I knew this thread would end up like this! ....I work with foxes saving them, treating them, then releasing them back into the wild imo they are amazing animals!
BUT..i can see and i can understand WHY others see foxes how they do..its part of life we all feel differently about different things...
They are a pain in the bum to say the least..they kill peoples pets!  they cause so much trouble..AND they dont kill just for food they kill for the sake of it!!!

this is from a fox lover!


----------



## TabbyRoad (Aug 9, 2009)

borderer said:


> i loved the 40 animals foxy killed:cursing:


It's perfectly natural to be upset about the dead rabbits but to think a fox kills for pleasure is ridiculous. Without the fox the wild rabbit population would get out of control and in no time talk of culling the rabbit population would come about just like it did when myxomatosis was introduced which killed thousands of pet rabbits.

The responsibility is on the rabbit owner to make sure their rabbits are safe.


----------



## TabbyRoad (Aug 9, 2009)

DevilDogz said:


> AND they dont kill just for food they kill for the sake of it!!!

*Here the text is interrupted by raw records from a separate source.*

(** Splitting the join of words gives the words back. *)
Lemma split_join ws : Forall is_word ws -> split (join [space] ws) = ws.
Proof.
  unfold split. induction 1 as [|w ws [Hne Hw] Hws IH]; [done|].
  destruct ws as [|w' ws].
  - simpl. rewrite <- (app_nil_r w) at 1. rewrite split_go_app by done.
    simpl. by destruct w.
  - rewrite join_cons by done. rewrite split_go_app by done.
    simpl app at 1. change ([space] ++ ?x) with (space :: x).
    rewrite split_go_sep by done. by rewrite IH.
Qed.

(** A space in a join of words is one of the separators. *)
Lemma join_space_inv ws h r :
  Forall no_space ws ->
  join [space] ws = h ++ space :: r ->
  exists k, (0 < k < length ws)%nat /\
    h = join [space] (take k ws) /\ r = join [space] (drop k ws).
Proof.
  intros Hws. revert h. induction Hws as [|w ws Hw Hws IH]; intros h Heq.
  - by destruct h.
  - destruct ws as [|w' ws].
    + simpl in Heq. apply no_space_not_elem in Hw. destruct Hw.
      rewrite Heq. set_solver.
    + rewrite join_cons in Heq by done.
      apply no_space_not_elem in Hw.
      remember (join [space] (w' :: ws)) as rest eqn:Hrest.
      assert (Hone : exists k, (0 < k < length (w :: w' :: ws))%nat /\
                w = join [space] (take k (w :: w' :: ws)) /\
                rest = join [space] (drop k (w :: w' :: ws))).
      { exists 1%nat. subst rest. simpl. split; [lia|done]. }
      apply app_eq_app in Heq as [l [[Hw' Heq]|[Hh Heq]]].
      * destruct l as [|c l].
        { rewrite app_nil_r in Hw'. simpl in Heq. injection Heq as ->.
          by subst h. }
        simpl in Heq. injection Heq as <- _. destruct Hw. set_solver.
      * destruct l as [|c l].
        { rewrite app_nil_r in Hh. simpl in Heq. injection Heq as <-.
          by subst h. }
        simpl in Heq. injection Heq as <- Heq. subst rest.
        apply IH in Heq as (k & Hk & -> & ->).
        exists (S k). split; [simpl in *; lia|]. split; [|done]. subst h.
        change (take (S k) (w :: w' :: ws)) with (w :: take k (w' :: ws)).
        rewrite join_cons; [done|]. destruct k; [lia|done].
Qed.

Can you prove that please.

If you do I will withdraw and apologise for any comment I have made about foxes not killing for pleasure.


----------



## Guest (Aug 12, 2009)

TabbyRoad said:


> *It's perfectly natural to be upset about the dead rabbits but to think a fox kills for pleasure is ridiculous.*


Foxes do kill for pleasure..its not ridiculous at all.


----------



## Acacia86 (Dec 30, 2008)

DevilDogz said:


> I knew this thread would end up like this! ....I work with foxes saving them, treating them, then releasing them back into the wild imo they are amazing animals!
> BUT..i can see and i can understand WHY others see foxes how they do..its part of life we all feel differently about different things...
> They are a pain in the bum to say the least..they kill peoples pets!  they cause so much trouble..AND they dont kill just for food they kill for the sake of it!!!
> 
> this is from a fox lover!


I like foxes. I admire that there are people out there that do care for them. I also understand that they do kill peoples pets. But in reality its food and survival to them.

I avoided posting on this thread (for this reason!) for a while but once i saw that people wanted them dead i had to post!!

Is there any proof and back up that they kill 'for the sake of it'?? I have always believed animals (except humans!!!) kill for survival and food and that they don't kill for pleasure.


----------



## Guest (Aug 12, 2009)

Acacia86 said:


> I like foxes. I admire that there are people out there that do care for them. I also understand that they do kill peoples pets. But in reality its food and survival to them.
> 
> I avoided posting on this thread (for this reason!) for a while but once i saw that people wanted them dead i had to post!!
> 
> Is there any proof and back up that they kill 'for the sake of it'?? I have always believed animals (except humans!!!) kill for survival and food and that they don't kill for pleasure.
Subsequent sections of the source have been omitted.